Wednesday, January 21, 2015

An Exciting New Moving Picture ! ! !

"This video gives no answers. It only intends to appear and capture."



I have created an experimental video exploring concepts of space and time. Watch it first, then read (don't want any spoilers!)

Marshall McLuhan's theory about the notion of space as a confining entity emerging at a time when "perspective and pictorial space was developing in our Western world" served as a rough inspiration for the first scenes in which the viewer is repeatedly pulled back into enclosed spaces (61). The rest of the video experiments with disjointed and confusing spacial jumps as well as the order and pace of time. "Information pours upon us" as we watch disconnected images become connected and hints of linear-time narrative defy the laws of our physical world (63). We, as viewers, are instinctively confused by this disjointedness and as McLuhan warns, "when faced with a totally new situation, we tend always to attach ourselves to . . . the most recent past" to make sense of the present in order to be more prepared for the future (74). However, this video gives no answers. It only intends to appear and capture.
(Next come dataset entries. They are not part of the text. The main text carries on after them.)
(* ===== verification/Acm.v ===== *)
(** * Audio compression drivers: shared data (include/mmreg.h, include/msacm.h,
    dlls/msacm)

    The wave formats, the stream and query structures the codec drivers are
    called with, 16-bit samples in byte buffers, and the search for a format
    in a driver's table. *)
From S2P Require Import Prelude.

Module Acm.

Definition WAVE_FORMAT_UNKNOWN : Z := 0.
Definition WAVE_FORMAT_PCM : Z := 1.
Definition WAVE_FORMAT_ADPCM : Z := 2.
Definition WAVE_FORMAT_ALAW : Z := 6.
Definition WAVE_FORMAT_MULAW : Z := 7.
Definition WAVE_FORMAT_IMA_ADPCM : Z := 17.
Definition MMSYSERR_NOERROR : Z := 0.
Definition MMSYSERR_NOMEM : Z := 7.
Definition MMSYSERR_NOTSUPPORTED : Z := 8.
Definition MMSYSERR_INVALPARAM : Z := 11.
Definition ACMERR_NOTPOSSIBLE : Z := 512.
Definition ACMDRIVERDETAILS_SUPPORTF_CODEC : Z := 1.
Definition ACM_FORMATTAGDETAILSF_INDEX : Z := 0.
Definition ACM_FORMATTAGDETAILSF_FORMATTAG : Z := 1.
Definition ACM_FORMATTAGDETAILSF_LARGESTSIZE : Z := 2.
Definition ACM_FORMATDETAILSF_INDEX : Z := 0.
Definition ACM_FORMATDETAILSF_FORMAT : Z := 1.
Definition ACM_FORMATSUGGESTF_WFORMATTAG : Z := 0x10000.
Definition ACM_FORMATSUGGESTF_NCHANNELS : Z := 0x20000.
Definition ACM_FORMATSUGGESTF_NSAMPLESPERSEC : Z := 0x40000.
Definition ACM_FORMATSUGGESTF_WBITSPERSAMPLE : Z := 0x80000.
Definition ACM_STREAMSIZEF_SOURCE : Z := 0.
Definition ACM_STREAMSIZEF_DESTINATION : Z := 1.
Definition ACM_STREAMCONVERTF_START : Z := 0x10.
(** sizes of the packed structures *)
Definition sizeof_PCMWAVEFORMAT : Z := 16.
Definition sizeof_WAVEFORMATEX : Z := 18.
Definition sizeof_IMAADPCMWAVEFORMAT : Z := 20.

(** A wave format.  [wSamplesPerBlock] is the field the ADPCM formats append
    to the structure. *)
Record WAVEFORMATEX := mkWfx {
  wFormatTag : Z; nChannels : Z; nSamplesPerSec : Z; nAvgBytesPerSec : Z;
  nBlockAlign : Z; wBitsPerSample : Z; cbSize : Z; wSamplesPerBlock : Z
}.

Definition set_wFormatTag v w :=
  mkWfx (u16 v) (nChannels w) (nSamplesPerSec w) (nAvgBytesPerSec w) (nBlockAlign w)
    (wBitsPerSample w) (cbSize w) (wSamplesPerBlock w).
Definition set_nChannels v w :=
  mkWfx (wFormatTag w) (u16 v) (nSamplesPerSec w) (nAvgBytesPerSec w) (nBlockAlign w)
    (wBitsPerSample w) (cbSize w) (wSamplesPerBlock w).
Definition set_nSamplesPerSec v w :=
  mkWfx (wFormatTag w) (nChannels w) (u32 v) (nAvgBytesPerSec w) (nBlockAlign w)
    (wBitsPerSample w) (cbSize w) (wSamplesPerBlock w).
Definition set_nAvgBytesPerSec v w :=
  mkWfx (wFormatTag w) (nChannels w) (nSamplesPerSec w) (u32 v) (nBlockAlign w)
    (wBitsPerSample w) (cbSize w) (wSamplesPerBlock w).
Definition set_nBlockAlign v w :=
  mkWfx (wFormatTag w) (nChannels w) (nSamplesPerSec w) (nAvgBytesPerSec w) (u16 v)
    (wBitsPerSample w) (cbSize w) (wSamplesPerBlock w).
Definition set_wBitsPerSample v w :=
  mkWfx (wFormatTag w) (nChannels w) (nSamplesPerSec w) (nAvgBytesPerSec w) (nBlockAlign w)
    (u16 v) (cbSize w) (wSamplesPerBlock w).
Definition set_cbSize v w :=
  mkWfx (wFormatTag w) (nChannels w) (nSamplesPerSec w) (nAvgBytesPerSec w) (nBlockAlign w)
    (wBitsPerSample w) (u16 v) (wSamplesPerBlock w).
Definition set_wSamplesPerBlock v w :=
  mkWfx (wFormatTag w) (nChannels w) (nSamplesPerSec w) (nAvgBytesPerSec w) (nBlockAlign w)
    (wBitsPerSample w) (cbSize w) (u16 v).

(** an entry of a driver's table: channels, bits, rate *)
Record Format := mkFormat { f_nChannels : Z; f_nBits : Z; f_rate : Z }.

(** the loop of GetFormatIndex over the table of a format tag *)
Fixpoint find_format (wfx : WAVEFORMATEX) (fmts : list Format) (i : Z) : Z :=
  match fmts with
  | [] => 0xFFFFFFFF
  | f :: fmts =>
    if (nChannels wfx =? f_nChannels f) && (nSamplesPerSec wfx =? f_rate f)
       && (wBitsPerSample wfx =? f_nBits f)
    then i else find_format wfx fmts (i + 1)
  end.

(** ACMFORMATTAGDETAILSW, the members the drivers use *)
Record ACMFORMATTAGDETAILSW := mkAftd {
  dwFormatTagIndex : Z; aftd_dwFormatTag : Z; cbFormatSize : Z; aftd_fdwSupport : Z;
  cStandardFormats : Z; szFormatTag : list Z
}.
Definition set_dwFormatTagIndex i d :=
  mkAftd i (aftd_dwFormatTag d) (cbFormatSize d) (aftd_fdwSupport d) (cStandardFormats d) (szFormatTag d).

(** ACMFORMATDETAILSW with the wave format it points to *)
Record ACMFORMATDETAILSW := mkAfd {
  dwFormatIndex : Z; afd_dwFormatTag : Z; afd_fdwSupport : Z; pwfx : WAVEFORMATEX;
  cbwfx : Z; szFormat : list Z
}.
Definition set_pwfx w d :=
  mkAfd (dwFormatIndex d) (afd_dwFormatTag d) (afd_fdwSupport d) w (cbwfx d) (szFormat d).

(** ACMDRVFORMATSUGGEST: the source format is only read *)
Record ACMDRVFORMATSUGGEST := mkAdfs {
  fdwSuggest : Z; adfs_pwfxSrc : WAVEFORMATEX; cbwfxSrc : Z;
  adfs_pwfxDst : WAVEFORMATEX; cbwfxDst : Z
}.
Definition set_adfs_pwfxDst w d :=
  mkAdfs (fdwSuggest d) (adfs_pwfxSrc d) (cbwfxSrc d) w (cbwfxDst d).

(** ACMDRVSTREAMSIZE *)
Record ACMDRVSTREAMSIZE := mkAdss { fdwSize : Z; cbSrcLength : Z; cbDstLength : Z }.

(** [(fdw & flag)] as a condition *)
Definition flag_set (fdw flag : Z) : bool := negb (Z.land fdw flag =? 0).

(** ** 16-bit samples in a byte buffer *)
Definition R16 (src : list Z) (i : Z) : outcome Z :=
  let! a := rd src i in
  let! b := rd src (i + 1) in
  Ret (s16 (Z.lor a (Z.shiftl b 8))).

Definition LOBYTE (w : Z) : Z := u8 (u16 w).
Definition HIBYTE (w : Z) : Z := u8 (Z.shiftr (u16 w) 8).

Definition W16 (dst : list Z) (i s : Z) : outcome (list Z) :=
  let! dst := wr dst i (LOBYTE s) in
  wr dst (i + 1) (HIBYTE s).

(** the bytes of a sample, low byte first *)
Definition sample_bytes (s : Z) : list Z := [LOBYTE s; HIBYTE s].

(** ** Lemmas on samples *)

Lemma length_samples ss : length (flat_map sample_bytes ss) = (2 * length ss)%nat.
Proof. induction ss as [|x ss IH]; [done|]. simpl. rewrite IH. lia. Qed.


Lemma W16_app pre x y post s i :
  i = zlen pre ->
  W16 (pre ++ x :: y :: post) i s = Ret (pre ++ LOBYTE s :: HIBYTE s :: post).
Proof.
  intros ->. unfold W16. rewrite wr_app by done. cbn [obind].
  rewrite (cons_middle (LOBYTE s)), (app_assoc pre), wr_app; [by rewrite <- app_assoc|].
  unfold zlen. rewrite length_app. simpl. lia.
Qed.

Lemma R16_app (pre : list Z) a b post i :
  i = zlen pre -> R16 (pre ++ a :: b :: post) i = Ret (s16 (Z.lor a (Z.shiftl b 8))).
Proof.
  intros ->. unfold R16. rewrite rd_app by done. cbn [obind].
  rewrite (cons_middle a), (app_assoc pre), rd_app; [done|].
  unfold zlen. rewrite length_app. simpl. lia.
Qed.

Lemma LOBYTE_isU s : isU 8 (LOBYTE s).
Proof. by apply wrapU_range. Qed.
Lemma HIBYTE_isU s : isU 8 (HIBYTE s).
Proof. by apply wrapU_range. Qed.
#[export] Hint Resolve LOBYTE_isU HIBYTE_isU : winex.

(** the two bytes of a sample, combined again *)
Lemma LOHI_sample s : isS 16 s -> s16 (Z.lor (LOBYTE s) (Z.shiftl (HIBYTE s) 8)) = s.
Proof.
  intros Hs. assert (Z.lor (LOBYTE s) (Z.shiftl (HIBYTE s) 8) = u16 s) as ->.
  { apply Z.bits_inj'. intros j Hj. unfold LOBYTE, HIBYTE.
    rewrite Z.lor_spec, Z.shiftl_spec, !wrapU_testbit by lia.
    destruct (Z.ltb_spec (j - 8) 0).
    - rewrite (Z.testbit_neg_r _ (j - 8)) by lia. zcases; by rewrite ?andb_false_r, ?orb_false_r.
    - rewrite Z.shiftr_spec by lia. replace (j - 8 + 8) with j by lia.
      rewrite wrapU_testbit by lia. zcases. }
  unfold wrapS, wrapU. rewrite Zmod_mod. apply (wrapS_small 16 s); [lia|done].
Qed.

Lemma W16_R16 dst i s :
  isS 16 s -> 0 <= i -> i + 1 < zlen dst ->
  exists dst', W16 dst i s = Ret dst' /\ zlen dst' = zlen dst /\ R16 dst' i = Ret s.
Proof.
  intros Hs Hi Hl. unfold W16. rewrite wr_in by lia. cbn [obind].
  rewrite wr_in by (rewrite zlen_insert; lia). eexists. split; [done|].
  rewrite !zlen_insert. split; [done|]. unfold R16.
  rewrite !(rd_in 0) by (rewrite !zlen_insert; lia). cbn [obind].
  rewrite !nthZ_insert by (rewrite ?zlen_insert; lia). zcases. f_equal. by apply LOHI_sample.
Qed.

End Acm.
McLuhan quotes are taken from his bible, The Medium Is the Massage

Jason Yi... What A Guy ! ! !

"Terraform" 2014
 site specific installation
install-in-progress at Wriston Art Center,

discarded metal folding chairs, plastic ties, plastic wrap
I was very excited about Jason Yi coming when he first visited us to collaborate on his zip-tie installation. Although the process was, by definition, a collaboration between him and us students, the work level was off balance. That being said, we merely carried out the idea that Jason, the artist, conceived of, acting more as sculptural fabricators and the physicality and visually impressive outcome of the "net" remind me of why it turned out well.

Jason's work, as he showed in his lecture, is very visually interesting and experimental, which I appreciate. However, I often thought he didn't explain his motives very well and seemed to be searching for meaning where there was none. This is great though! Not great that he couldn't articulate very well, but great that there didn't need to be a distinct meaning for each piece. I get that artists make money by talking about the things that they like to make, but I much prefer a modest artist raving about why they love being creative to one that struggles to find or inject meaning into their "work."

His photography looked very cool and gave an intriguing off-putting feeling that resulted from the awkward Photoshopped process. These photographs, along with the video of his parents' interviews that he presented, were all very visually exciting to me, but conceptually, they felt weak and forced. I thought the same about his sculptures, although they were much more beautiful to me. I like that he uses non-traditional media to create abstract forms in a simple and pleasant way. His "Allusion to Diamond Mountains" was particularly intriguing because he happened upon the starch packing peanuts and was interested and inspired to use them as his next medium for whatever he created.

"Allusion to Diamond Mountains" 2006

water soluble starch packing foam, wood

244cm x 66cm x 38cm (96" x 26" x 15")
Jason is a good example for me as I form opinions about artistic concepts and art-making as an activity. His confusing purposes serve as something to stay away from in terms of how I view and talk about things that I create (if they even warrant talking about).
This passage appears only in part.